# AF Motor replacement



## pdwoodswood (Feb 7, 2012)

I am tired of tweaking a few of my motors and e-units every time I want to play train. Would appreciate a recommendation for motor and electronic reversing unit replacement. Please recommend the better equipment, not cheap $$ stuff.
I will keep the removed pieces in the event I want to convert back to original.
Layout powered by 30B & 12Bs. Locos planned for replacement are; 312, 302, Hudson, Northern, 360 Santa Fee and GP-9 types.....All these run, but are problematic and my grandsons groan when I stop to fix something, me too.
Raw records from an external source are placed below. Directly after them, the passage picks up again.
Lemma message_or_unknown_TypeError (msg : string) :
  exists m, message_or_unknown (TypeError msg) = Fulfilled m.
Proof. unfold message_or_unknown, TypeError. simpl. eauto. Qed.

Lemma fetchCIDContent_eq (CID : string) :
  fetchCIDContent CID =
  if negb (truthy (VStr CID)) then Ret VNull
  else UpdateStatus CID loading_update
         (CacheGet CID (fun cachedResponse =>
            if truthy cachedResponse then Ret cachedResponse
            else after_miss DEFAULT_MAX_RETRIES CID 0)).
Proof. reflexivity. Qed.

(** ** The tree of [fetchCIDContent] *)

Lemma after_miss_shape (left : nat) (CID : string) (retryCount : nat) :
  exists k, after_miss left CID retryCount = AwaitGet CID k
            /\ forall r, k r = on_reply left CID retryCount r.
Proof.
  eexists. split.
  - unfold after_miss. rewrite retryLoop_unfold. cbn. reflexivity.
  - intros [v|e]; cbn; [reflexivity|].
    destruct (isAuthError e) as [[|]|err]; cbn; [| |reflexivity].
    + unfold abandon. destruct (get_prop e "message"); reflexivity.
    + destruct left; [|reflexivity].
      unfold abandon. destruct (get_prop e "message"); reflexivity.
Qed.

Lemma Suspends_mono (n n' : nat) (m : Async Value) :
  Suspends n m -> n <= n' -> Suspends n' m.
Proof.
  intros H. revert n'.
  induction H as [n v|n e|n c u k _ IH|n c k _ IH|n c v k _ IH|n c k _ IH|n ms k _ IH];
    intros n' Hle; try (constructor; auto; fail).
  - destruct n' as [|n']; [lia|]. constructor. intros r. apply IH. lia.
  - destruct n' as [|n']; [lia|]. constructor. apply IH. lia.
Qed.

Section AfterMiss.
Variable CID : string.

Lemma record_error_eq (msg : string) :
  exists m, record_error CID (TypeError msg) = UpdateStatus CID (error_update m) (Ret VNull).
Proof.
  destruct (message_or_unknown_TypeError msg) as [m Hm].
  exists m. unfold record_error. rewrite Hm. reflexivity.
Qed.

(** Giving up ends in one of two ways, both with [null]. *)
Lemma abandon_eq (e : Value) :
  abandon CID e = store_and_return CID VNull
  \/ exists m, abandon CID e = UpdateStatus CID (error_update m) (Ret VNull).
Proof.
  unfold abandon. destruct (get_prop e "message") as [v|err] eqn:Hp; [left; reflexivity|].
  right. destruct (get_prop_rejected _ _ _ Hp) as [msg ->]. apply record_error_eq.
Qed.

(** So does every other way a rejected call is handled, short of a retry. *)
Lemma on_reply_rejected (left retryCount : nat) (e : Value) :
  on_reply left CID retryCount (Rejected e) = store_and_return CID VNull
  \/ (exists m, on_reply left CID retryCount (Rejected e)
                = UpdateStatus CID (error_update m) (Ret VNull))
  \/ (exists left', left = S left' /\
        on_reply left CID retryCount (Rejected e)
        = AwaitDelay (RETRY_DELAY * N.of_nat (retryCount + 1))
            (after_miss left' CID (retryCount + 1))).
Proof.
  unfold on_reply. destruct (isAuthError e) as [[|]|err] eqn:Hauth.
  - destruct (abandon_eq e) as [H|H]; auto.
  - destruct left as [|left']; [|right; right; eauto].
    destruct (abandon_eq e) as [H|H]; auto.
  - right. left. destruct (isAuthError_rejected _ _ Hauth) as [msg ->].
    apply record_error_eq.
Qed.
I finally got 150' of track and 7 switches working without "hesitations" or triggering e-units. 
Thanks for your help!


----------



## THE TYCO MAN (Aug 23, 2011)

I do wanna do this to my #283 one day. I've been told they're the most temper mental e-units!


----------



## flyernut (Oct 31, 2010)

All of my engines run great, and the reverse units cycle nicely. I have 3 283's and they are wonderful engines.


----------



## markjs (Dec 11, 2010)

Because I have no mechanical or electrical knowledge or skills, I had S-'n-S trains in Boise, ID replace numerous AF motors and reversing units with can motors and Dallee electronic reversing units. Included are 302s, 350s, 282s,283s, 290s & 293s. I also like the feature that the engines start in forward after 6 seconds.
Unless one is an absolute purist, it's great to have a reliable electronic reversing unit.
I've given Steve so much business that he sent me a 283 as a Christmas gift one year.


----------